As the hunter approached a clearing in the forest, he saw a bear. One of the biggest bears he’d ever seen. So he crouches down behind a largish rock, takes careful aim with his shotgun, and fires. After the smoke clears, he runs down tothe clearing, and the bear’s body is gone!

He searches the clearing, but to no avail. Then there’s a tap-tap-tap on his shoulder. The hunter looks around, and it’s the bear! “You just tried to kill me, didn’t you?”. Says the bear.”Uh, no. No I didn’t”. The hunter, taken aback by a talking bear, lies.”Yes you did. Don’t lie, or I’ll rip your arms off” “Uh, yeah, yeah I did.” “Alright”, says, the bear, “I’ll let you go if you do one thing for me.” “What’s that?”, inquires the hunter. “Give me a head-job.” “What??” “On your knees” So, the hunter obliges, and leaves the clearing.

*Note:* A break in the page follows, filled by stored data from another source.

(** X22: marking and reporting.  After the attendance decision for a
    registered student, whether it wrote a record or found one, the report
    of that day has exactly one row for the student (distinct student ids,
    at most one record per student and date before). *)
Theorem marked_student_is_reported (all_students : list Student.t)
    (student : Student.t) (today : date) (utcnow : datetime) (l : ledger) :
  NoDup (map Student.id all_students) ->
  unique l ->
  In student all_students ->
  length (filter (fun row =>
                    (Student.id (snd row) =? Student.id student)%Z)
                 (report all_students
                    (snd (mark_student student today utcnow l)) today))
  = 1%nat.
Proof.
  intros Hids Hu Hin. rewrite rows_of_student by eauto.
  destruct (mark_student_cases student today utcnow l)
    as [[Hzero ->]|[Hnz ->]]; cbn [snd].
  - rewrite records_for_app, Hzero.
    replace (same_key _ _ _) with true; [reflexivity|].
    symmetry. apply same_key_true. split; reflexivity.
  - specialize (Hu (Student.id student) today). lia.
Qed.

(** X22 at work: student A is marked in an empty ledger. *)
Lemma marked_student_is_reported_run :
  length (filter (fun row =>
                    (Student.id (snd row) =? Student.id Scenario.student_a)%Z)
                 (report [Scenario.student_a]
                    (snd (mark_student Scenario.student_a Scenario.monday
                            Scenario.at_0805 []))
                    Scenario.monday))
  = 1%nat.
Proof.
  apply marked_student_is_reported.
  - repeat constructor. intros [].
  - intros s d. apply Nat.le_0_l.
  - left. reflexivity.
Defined.
(** ** The statements at concrete lines *)

Lemma SH_CmndSubstVar_flag_witness :
  exists (flag : bool) (h' : Highlighter) (data' : option TextBlockData),
    @SH_CmndSubstVar sampleStates sampleHelpers (lineFuel lineEchoQuoteAbc) lineEchoQuoteAbc
                     (Some newTextBlockData) 1 ∅ (enterBlock 0 None lineEchoQuoteAbc)
    = Some (flag, h', data')
    /\ flag = false.
Proof.
  destruct (@SH_CmndSubstVar_flag sampleStates sampleHelpers sampleHelpers_sound
              lineEchoQuoteAbc (lineFuel lineEchoQuoteAbc) (Some newTextBlockData) 1 ∅
              (enterBlock 0 None lineEchoQuoteAbc) (Nat.le_refl _))
    as (flag & h' & data' & Hr & _ & Hsh).
  destruct (Hsh newTextBlockData eq_refl eq_refl) as (r & Hr' & _ & _ & _ & Hsame).
  exists flag, h', data'. split; [exact Hr |].
  apply Hsame.
  - vm_compute in Hr'. injection Hr' as <-. reflexivity.
  - vm_compute in Hr'. injection Hr' as <-. reflexivity.
Defined.

Lemma spans_cover_the_line_witness :
  exists h',
    @SH_MultiLineQuote sampleStates sampleHelpers (lineFuel lineWithUrl) lineWithUrl
                       (enterBlock 0 None lineWithUrl) = Some h'
    /\ spanCoverage (spansOf (formatChanges h')) (length lineWithUrl).
Proof.
  apply (proj1 (@spans_cover_the_line sampleStates sampleHelpers sampleHelpers_sound
                  lineWithUrl (lineFuel lineWithUrl) (enterBlock 0 None lineWithUrl)
                  (Nat.le_refl _) eq_refl)).
Defined.
(** * Flying game (my-app/app/page.tsx): the frame-update core

    A shallow embedding of the game loop of [FlyingGame]: the refs
    ([playerRef], [pipesRef], [bulletsRef], [frameCountRef]), the React
    state ([gameState], [score], [highScore]), the two commands [jump] and
    [shoot], and one [gameLoop] frame.

    Modelling conventions.
    - A JavaScript number that carries a coordinate is an exact rational
      ([Q]); rounding of binary floating point is not modelled.  The
      constant 0.4 is the rational 2/5.  The operators [+], [-] and [*] of
      the program are the rational operations with the result in lowest
      terms ([numAdd], [numSub], [numMul]).  Statements are made operation
      by operation, as the program computes; no closed form of a sum of
      many steps is claimed.
    - The counters ([score], [highScore], [frameCountRef]) only ever hold
      small non-negative integers; they are integers ([Z]), and [%] is
      [Z.rem].
    - [Math.random()] is an input of the frame: the value it would return
      if the frame asks for it.
    - A React setter does not change the value the running closure sees:
      [gameLoop] reads the [gameState], [score] and [highScore] captured by
      the last render and queues its updates; the queue is applied, in
      order, when the frame is over.  [setScore (s => s + n)] is the
      queued update [AddScore n].
    - Drawing does not change the state and is left out. *)

From Stdlib Require Import String QArith Qminmax ZArith List Bool Lia Lqa.
Import ListNotations.
(** C8.  In a run of notebook 02, for every variant row handed to
    [hl.skat] the weight handed over with it is
    [hl.dbeta(AF[1], 1, 25)], the Beta(1, 25) probability density
    [25 (1 - AF)^24] at the alternate-allele frequency that [variant_qc]
    computes for the row; the frequency is defined, and the weight is
    strictly above the Beta(1, 25) distribution function
    [1 - (1 - AF)^25] at that frequency, so it is not a CDF value. *)
Theorem skat_weight_is_beta_density `{Session.Engines}
    (fs : gmap string Session.obj) (nz : nat → Q) (w' : Session.world) :
  Notebook02.notebook (Session.start fs nz) = inr ((), w') →
  ∃ mt genes phenos sc res,
    fs !! "resources/hgdp-tgp-rare-variants.mt"%string
      = Some (Session.OMatrix mt)
    ∧ fs !! "resources/genes.ht"%string = Some (Session.OGenes genes)
    ∧ fs !! "resources/rare-variant-phenotypes.ht"%string
      = Some (Session.OPhenos phenos)
    ∧ Session.hwe_normalized_pca
        (Session.gt_matrix (RareVariants.mt_step2 genes phenos mt)) = inr sc
    ∧ Session.skat (RareVariants.skat_test_input genes phenos mt sc)
      = inr res
    ∧ ∀ g wgt xs,
        In ((g, wgt), xs)
           (RareVariants.reg_x
              (RareVariants.skat_test_input genes phenos mt sc)) →
        ∃ r es af,
          In (r, es)
             (Hl.mt_rows
                (RareVariants.skat_mt
                   (RareVariants.pca_table
                      (RareVariants.mt_step2 genes phenos mt) sc)
                   (RareVariants.mt_exercise2
                      (RareVariants.pca_table
                         (RareVariants.mt_step2 genes phenos mt) sc)
                      genes phenos mt)))
          ∧ g = RareVariants.gene_name r
          ∧ xs = map RareVariants.dosage es
          ∧ RareVariants.variant_qc_AF1 r = Some af
          ∧ Hl.call_stats_AF 1 (map RareVariants.GT es) = Some af
          ∧ wgt = Hl.dbeta (Some af) 1 25
          ∧ Hl.dbeta_Q af 1 25 == 25 * (1 - af) ^ 24
          ∧ Hl.pbeta_1 af 25 < Hl.dbeta_Q af 1 25.
Proof.
  intros (mt & genes & phenos & sc & Hmt & Hgenes & Hphenos & Hpca
          & _ & _ & (res & Hskat & _))%notebook02_runs_pipeline.
  exists mt, genes, phenos, sc, res. repeat (split; [done|]).
  intros g wgt xs Hrow.
  by apply skat_input_weight_is_beta_density in Hrow.
Qed.
(** * historical-nanochat: contamination detector and shard packager

    A shallow embedding of [data/process/contamination_check.py] and
    [data/process/shard_packager.py], and of the two text functions of the
    downloaders that stand on their own: [parse_trial_date] and
    [check_for_anachronisms].

    Conventions of the embedding.
    - A Python [str] is a Rocq [string]; the development covers ASCII text, so
      [lower], [upper], [\d], [\w], [\b] and [strip] are the ASCII ones
      (on ASCII text they agree with Python's Unicode-aware versions).
    - A Python [int] is a [Z]; a Python [float] is a binary64 [float]
      (primitive floats, the same IEEE 754 arithmetic as CPython's).
    - A Python [set] of strings is a [gset string]: iteration follows
      [elements], an order the program may not rely on, as in Python.
    - A call that can raise returns a [result]; [Raise] carries the exception.
    - The global generator of the [random] module is explicit state. *)

From Stdlib Require Import ZArith Ascii String List Bool Lia Floats DecimalString.
From stdpp Require Import base gmap strings list.
Import ListNotations.

Local Open Scope Z_scope.

Set Warnings "-inexact-float".

(** ** Exceptions *)

Inductive exception : Type :=
| ValueError
| ZeroDivisionError.

Inductive result (A : Type) : Type :=
| Ok (a : A)
| Raise (e : exception).

Arguments Ok {A} a.
Arguments Raise {A} e.

Global Instance result_ret : MRet result := fun A a => Ok a.

Global Instance result_bind : MBind result := fun A B f m =>
  match m with
  | Ok a => f a
  | Raise e => Raise e
  end.

(** ** Python string primitives *)

Definition code (c : ascii) : N := N_of_ascii c.

Definition is_upper (c : ascii) : bool := ((65 <=? code c) && (code c <=? 90))%N.
Definition is_lower (c : ascii) : bool := ((97 <=? code c) && (code c <=? 122))%N.
Definition is_digit (c : ascii) : bool := ((48 <=? code c) && (code c <=? 57))%N.
Definition executeSocialMonitorAgent (agent : Agent) (params : JSVal)
  : outcome AgentExecutionResult :=
  Returned (failure "Social Monitor agent not yet implemented. Coming soon!").

Definition executeDataBackupAgent (agent : Agent) (params : JSVal)
  : outcome AgentExecutionResult :=
  Returned (failure "Data Backup agent not yet implemented. Coming soon!").

(** The [switch] on [agent.templateId]; an agent without a template
    carries [null] there. *)
Definition dispatch (w : World) (llm : LLMProvider.t) (agent : Agent) (params : JSVal)
  : outcome AgentExecutionResult :=
  match templateId agent with
  | Some template =>
      if String.eqb template "auto-email"
      then executeAutoEmailAgent w agent params
      else if String.eqb template "weather-report"
      then executeWeatherReportAgent w agent params
      else if String.eqb template "news-summarizer"
      then executeNewsSummarizerAgent w llm agent params
      else if String.eqb template "task-reminder"
      then executeTaskReminderAgent w agent params
      else if String.eqb template "social-monitor"
      then executeSocialMonitorAgent agent params
      else if String.eqb template "data-backup"
      then executeDataBackupAgent agent params
      else Returned (failure ("Unknown agent template: " +:+ template))
  | None => Returned (failure "Unknown agent template: null")
  end.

Well, the hunter’s pissed-off. “Humiliated by a bear!”, he thinks to himself. “I’ll teach that bastard”. He runs to the local town, and buys an Uzi sub-machine gun, and runs back to the clearing. The bear is still there, basking in the sun. “I’ve got you now, bear”, the hunter says to himself, andopens fire from behind the rock.

Again, after the smoke clears, the hunter runs down to the clearing. No bear. Tap-tap-tap on his shoulder. Gulp. “You just tried to kill me again, didn’t you?”. Says the bear. “Uh, no. No I didn’t”, lies the hunter. “Yes you did. Don’t lie, or I’ll rip your legs off” “Ok! I did.” “Alright”, says, the bear, “I’ll let you go if you do one thing for me.” “What’s that?”, inquires the hunter. “Drop your pants and bend over” “No way!” “Ok. Prepare to get your legs ripped off.” “Alright! I’ll do it, you bastard” So, the hunter obliges, and leaves the clearing, walking rather gingerly.

“I’ll fucking get the bastard this time”, the hunter thinks to himself, and buys a rocket launcher. He runs back to the clearing, and blasts everything into oblivion. Trees are on fire, rocks are broken, the ground is scorched. Again, after the smoke clears, the hunter runs down to the clearing. No bear.

Tap-tap-tap on his shoulder. Gulp. “You’re not here for the hunting, are you?”, says the bear.

As Little Children

One Sunday a young child was acting up during the 10 o’clock Mass. The parents
did their best to maintain some sense of order in the pew but were losing the
battle.

Finally, the father picked the little fellow up and walked sternly up the
aisle and carried the boy outside.

Just before reaching the safety of the foyer the little one called loudly to
the congregation, “Pray for me! Pray for me!”